Dissecting the Stroma-Tumor cross talk in Breast Cancer: the impact of Cancer Associated Fibroblasts on Drug Resistance

Breast cancer (BC) remains a significant public health concern worldwide, with diverse subtypes and multiple mechanisms contributing to its progression and resistance to treatments. One crucial aspect influencing breast cancer behavior is the tumor microenvironment (TME), a complex niche comprising various non-cancerous cell types, extracellular matrix components, and signaling molecules. Among the key players within the TME are cancer-associated fibroblasts (CAFs), which become activated in response to tumor-derived signals. Emerging evidence suggests that CAFs play a pivotal role in promoting breast cancer progression and therapy resistance.
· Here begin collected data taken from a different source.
Lemma not_recognized (arg : jsstring) :
  bool_decide (arg = lit "--help") || bool_decide (arg = lit "-h") = false ->
  bool_decide (arg = lit "--version") || bool_decide (arg = lit "-v") = false ->
  bool_decide (arg = lit "--force") || bool_decide (arg = lit "-f") = false ->
  bool_decide (arg = lit "--dry-run") || bool_decide (arg = lit "-n") = false ->
  arg ∉ recognized_options.
Proof.
  rewrite !orb_false_iff, !bool_decide_eq_false.
  intros [? ?] [? ?] [? ?] [? ?]. unfold recognized_options.
  rewrite !not_elem_of_cons. repeat split; try done. apply not_elem_of_nil.
Qed.

Lemma recognized (arg : jsstring) (a b : jsstring) :
  a ∈ recognized_options -> b ∈ recognized_options ->
  bool_decide (arg = a) || bool_decide (arg = b) = true ->
  arg ∈ recognized_options.
Proof.
  rewrite orb_true_iff, !bool_decide_eq_true. by intros ? ? [->| ->].
Qed.

Section MainCatch.

Variable pkg_version : jsstring.
Variable json : Type.
Variable JSON_parse : jsstring -> option json.
Variable bang_entries : json -> option (list (jsstring * jsstring)).

Local Abbreviation main := (V2.main pkg_version json JSON_parse bang_entries).

(** The [catch] block of [main] ends the process with code 1. *)
Lemma catch_exits (message : jsstring) (w : world) :
  exists w',
    (console_error (lit "Error: " ++ message);;
     V2.printUsage console_error;;
     @process_exit unit 1) w = (Exit 1, w')
    /\ files w' = files w.
Proof. eexists. split; reflexivity. Qed.

(** What [main] does when [parseArgs] throws: the [catch] block. *)
Lemma main_catch (args : list jsstring) (w : world) (message : jsstring) :
  V2.parseArgs args w = (Throw message, w) ->
  main args w
  = (console_error (lit "Error: " ++ message);;
     V2.printUsage console_error;;
     process_exit 1) w.
Proof.
  intros Hthrow.
  unfold V2.main at 1. unfold bind at 1. unfold try_catch.
  rewrite Hthrow. reflexivity.
Qed.

End MainCatch.

(** C3 fails for tokens that start with a hyphen and are not matched by the
    pattern of [parseArgs]: [--foo-bar] and [-S node] are kept as positional
    values, and with [-S node] as the command the run adds a shebang and
    ends with exit code 0. *)
Lemma hyphen_token_counterexample :
  startsWith (lit "--foo-bar") (lit "--") = true
  /\ (lit "--foo-bar" ∉ recognized_options)
  /\ V2.parseArgs [lit "--foo-bar"; lit "node"] sample_world
     = (Normal (no_options, [lit "--foo-bar"; lit "node"]), sample_world)
  /\ startsWith (lit "-S node") (lit "-") = true
  /\ (lit "-S node" ∉ recognized_options)
  /\ V2.parseArgs [lit "b.js"; lit "-S node"] sample_world
     = (Normal (no_options, [lit "b.js"; lit "-S node"]), sample_world)
  /\ exit_code (V2.main (lit "1.0.0") unit (fun _ => None) (fun _ => None)
                  [lit "b.js"; lit "-S node"] sample_world).1 = 0
  /\ content <$> files (V2.main (lit "1.0.0") unit (fun _ => None) (fun _ => None)
                          [lit "b.js"; lit "-S node"] sample_world).2 !! lit "b.js"
     = Some (lit "#!/usr/bin/env node" ++ [LF] ++ lit "console.log(1)").
Proof.
  split; [reflexivity|]. split; [decide_not_in|]. split; [vm_compute; reflexivity|].
  split; [reflexivity|]. split; [decide_not_in|]. split; [vm_compute; reflexivity|].
  split; vm_compute; reflexivity.
Qed.

(** ** The batch *)

(** The first element of a list with a decidable property, and what comes
    before and after it. *)
Lemma first_such {A} (P : A -> Prop) `{!forall x, Decision (P x)} (l : list A) :
  Exists P l ->
  exists pre x post, l = pre ++ x :: post /\ Forall (fun y => ~ P y) pre /\ P x.
Proof.
  induction l as [|a l IH]; intros Hex; [by apply Exists_nil in Hex|].
  destruct (decide (P a)) as [Ha|Hna].
  - exists [], a, l. auto.
  - apply Exists_cons in Hex as [?|Hex]; [done|].
    destruct (IH Hex) as (pre & x & post & -> & Hpre & Hx).
    exists (a :: pre), x, post. auto.
Qed.

Section Batch.

Variable o : V2.options.

(** Targets that all exist are processed to the end, and the same paths
    exist afterwards. *)
Lemma process_batch_existing (pre : list (jsstring * jsstring)) :
  forall w,
    Forall (fun t => is_Some (files w !! t.1)) pre ->
    exists w', process_batch pre o w = (Normal tt, w')
               /\ forall path, is_Some (files w' !! path) <-> is_Some (files w !! path).
Proof.
  induction pre as [|[filePath executable] pre IH]; intros w Hall.
  - by exists w.
  - apply Forall_cons in Hall as [Hhere Hall]. cbn [fst] in Hhere.
    pose proof (addShebang_completion filePath executable o w) as Hdone.
    rewrite bool_decide_eq_true_2 in Hdone by done.
    pose proof (addShebang_exists filePath executable o w) as Hsame.
    destruct (V2.addShebang filePath executable o w) as [c w1] eqn:Hrun.
    cbn [fst snd] in Hdone, Hsame. subst c.
    destruct (IH w1) as (w' & Hbatch & Hsame').
    { eapply Forall_impl; [exact Hall|]. intros t Ht. by apply Hsame. }
    exists w'. split.
    + unfold process_batch in *. cbn [for_of fst snd]. unfold bind at 1.
      by rewrite Hrun.
    + intros path. by rewrite Hsame', Hsame.
Qed.

(** The batch on a list is the batch on its first part, then the batch on
    the rest. *)
Lemma process_batch_app (pre post : list (jsstring * jsstring)) :
  forall w w',
    process_batch pre o w = (Normal tt, w') ->
    process_batch (pre ++ post) o w = process_batch post o w'.
Proof.
  unfold process_batch.
  induction pre as [|t pre IH]; intros w w' Hpre.
  - cbn in Hpre. by injection Hpre as ->.
  - cbn [for_of app] in *. unfold bind at 1. unfold bind at 1 in Hpre.
    destruct (V2.addShebang t.1 t.2 o w) as [[[]| |] w1]; try done.
    by apply IH.
Qed.

(** A missing target ends the batch with exit code 1 whatever comes after
    it. *)
Lemma process_batch_abort (t : jsstring * jsstring) (post : list (jsstring * jsstring))
    (w : world) :
  files w !! t.1 = None ->
  process_batch (t :: post) o w
  = (Exit 1, World (files w) (console w ++ [missing_file_line t.1])).
Proof.
  intros Hnone. unfold process_batch. cbn [for_of]. unfold bind at 1.
  by rewrite addShebang_missing.
Qed.

End Batch.

(** C8: when some target of the manifest does not exist, the run stops at
    the first such target [t]: the targets [pre] before it, which all
    exist, have been processed in order (world [w']); then one line for
    [t] goes to the error stream and the process exits with code 1.  The
    final world is [w'] with that line, whatever the targets after [t] are:
    none of them is read, written or reported on. *)
Theorem missing_file_aborts_batch (pkg_version : jsstring) (json : Type)
    (JSON_parse : jsstring -> option json)
    (bang_entries : json -> option (list (jsstring * jsstring)))
    (args : list jsstring) (o : V2.options) (w : world)
    (manifest : file) (packageJson : json) (targets : list (jsstring * jsstring)) :
  V2.parseArgs args w = (Normal (o, []), w) ->
  V2.help o = false ->
  V2.version o = false ->
  files w !! lit "package.json" = Some manifest ->
  JSON_parse (content manifest) = Some packageJson ->
  bang_entries packageJson = Some targets ->
  Exists (fun t => files w !! t.1 = None) targets ->
  exists pre t post w',
    targets = pre ++ t :: post
    /\ Forall (fun t' => is_Some (files w !! t'.1)) pre
    /\ files w !! t.1 = None
    /\ process_batch pre o w = (Normal tt, w')
    /\ (forall post',
          process_batch (pre ++ t :: post') o w
          = (Exit 1, World (files w') (console w' ++ [missing_file_line t.1])))
    /\ V2.main pkg_version json JSON_parse bang_entries args w
       = (Exit 1, World (files w') (console w' ++ [missing_file_line t.1]))
    /\ exit_code (V2.main pkg_version json JSON_parse bang_entries args w).1 = 1.
Proof.
  intros Hparse Hhelp Hversion Hmanifest Hjson Hbang Hex.
  apply first_such in Hex as (pre & t & post & -> & Hpre & Hmissing);
    [|intros ?; apply _].
  assert (Hpre' : Forall (fun t' => is_Some (files w !! t'.1)) pre).
  { eapply Forall_impl; [exact Hpre|]. intros t' Ht'. cbn beta in Ht'.
    by destruct (files w !! t'.1). }
  destruct (process_batch_existing o pre w Hpre') as (w' & Hbatch & Hsame).
  assert (Hmissing' : files w' !! t.1 = None).
  { destruct (files w' !! t.1) eqn:E; [|done].
    assert (is_Some (files w !! t.1)) as [? ?] by (apply Hsame; eauto). congruence. }
  assert (Hany : forall post',
            process_batch (pre ++ t :: post') o w
            = (Exit 1, World (files w') (console w' ++ [missing_file_line t.1]))).
  { intros post'. rewrite (process_batch_app o pre _ w w' Hbatch).
    by apply process_batch_abort. }
  assert (Hmain : V2.main pkg_version json JSON_parse bang_entries args w
                  = (Exit 1, World (files w') (console w' ++ [missing_file_line t.1]))).
  { unfold V2.main. unfold bind at 1. unfold try_catch at 1. rewrite Hparse.
    rewrite Hhelp, Hversion.
    unfold bind at 1. unfold try_catch, bind at 1, readFileSync.
    rewrite Hmanifest, Hjson. unfold ret. rewrite Hbang.
    apply (Hany post). }
  exists pre, t, post, w'. repeat split; try done.
  by rewrite Hmain.
Qed.

Lemma missing_file_aborts_batch_witness :
  exists pre t post w',
    sample_targets = pre ++ t :: post
    /\ Forall (fun t' => is_Some (files sample_manifest_world !! t'.1)) pre
    /\ files sample_manifest_world !! t.1 = None
    /\ process_batch pre no_options sample_manifest_world = (Normal tt, w')
    /\ (forall post',
          process_batch (pre ++ t :: post') no_options sample_manifest_world
          = (Exit 1, World (files w') (console w' ++ [missing_file_line t.1])))
    /\ V2.main (lit "1.0.0") _ (sample_parse sample_targets) Some [] sample_manifest_world
       = (Exit 1, World (files w') (console w' ++ [missing_file_line t.1]))
    /\ exit_code (V2.main (lit "1.0.0") _ (sample_parse sample_targets) Some []
                    sample_manifest_world).1 = 1.
Proof.
  apply (missing_file_aborts_batch (lit "1.0.0") _ (sample_parse sample_targets) Some
           [] no_options sample_manifest_world (text_file (lit "{}") 420)
           sample_targets sample_targets).
  - reflexivity.
  - reflexivity.
  - reflexivity.
  - vm_compute; reflexivity.
  - reflexivity.
  - reflexivity.
  - apply Exists_cons_tl, Exists_cons_hd. vm_compute; reflexivity.
Defined.

Lemma second_application_is_inert_witness :
  let w1 := (V2.addShebang (lit "b.js") (lit "node") no_options sample_world).2 in
  startsWith (V2.createShebang (lit "node")) (lit "#!") = true
  /\ (exists f1, files w1 !! lit "b.js" = Some f1
                 /\ startsWith (content f1) (lit "#!") = true)
  /\ (V2.addShebang (lit "b.js") (lit "python3") no_options w1).1 = Normal tt
  /\ files (V2.addShebang (lit "b.js") (lit "python3") no_options w1).2 = files w1.
Proof.
  apply (second_application_is_inert sample_world (lit "b.js") (lit "node") (lit "python3")
           (text_file (lit "console.log(1)") 384) no_options no_options).
  - vm_compute; reflexivity.
  - vm_compute; reflexivity.
  - reflexivity.
  - reflexivity.
Defined.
For this reason, understanding the mechanisms regulating the cross talk between breast cancer cells and CAFs within the TME is critical for developing effective therapeutic strategies. Here, we characterized a number of human cancer-associated fibroblast cell lines in terms of gene expression, protein secretion, and ability to promote human breast cancer cell proliferation. We could demonstrate how CAFs are able to induce strong upregulation of BC putative genes involved in the cancer-stroma cross talk, like ceruloplasmin and CXCL12. Moreover, we set up the conditions for the first phase of a broader project, which aims at identifying the molecular players driving resistance to therapy. We carried out a drug resistance screening on multiple BC lines to identify combinations of BC-CAF-drugs displaying a CAF-driven decrease in therapy sensitivity. Finding genes responsible for this phenotype and subsequently new compounds able to effectively disrupt their activity may represent a turning point in overcoming drug resistance in breast cancer.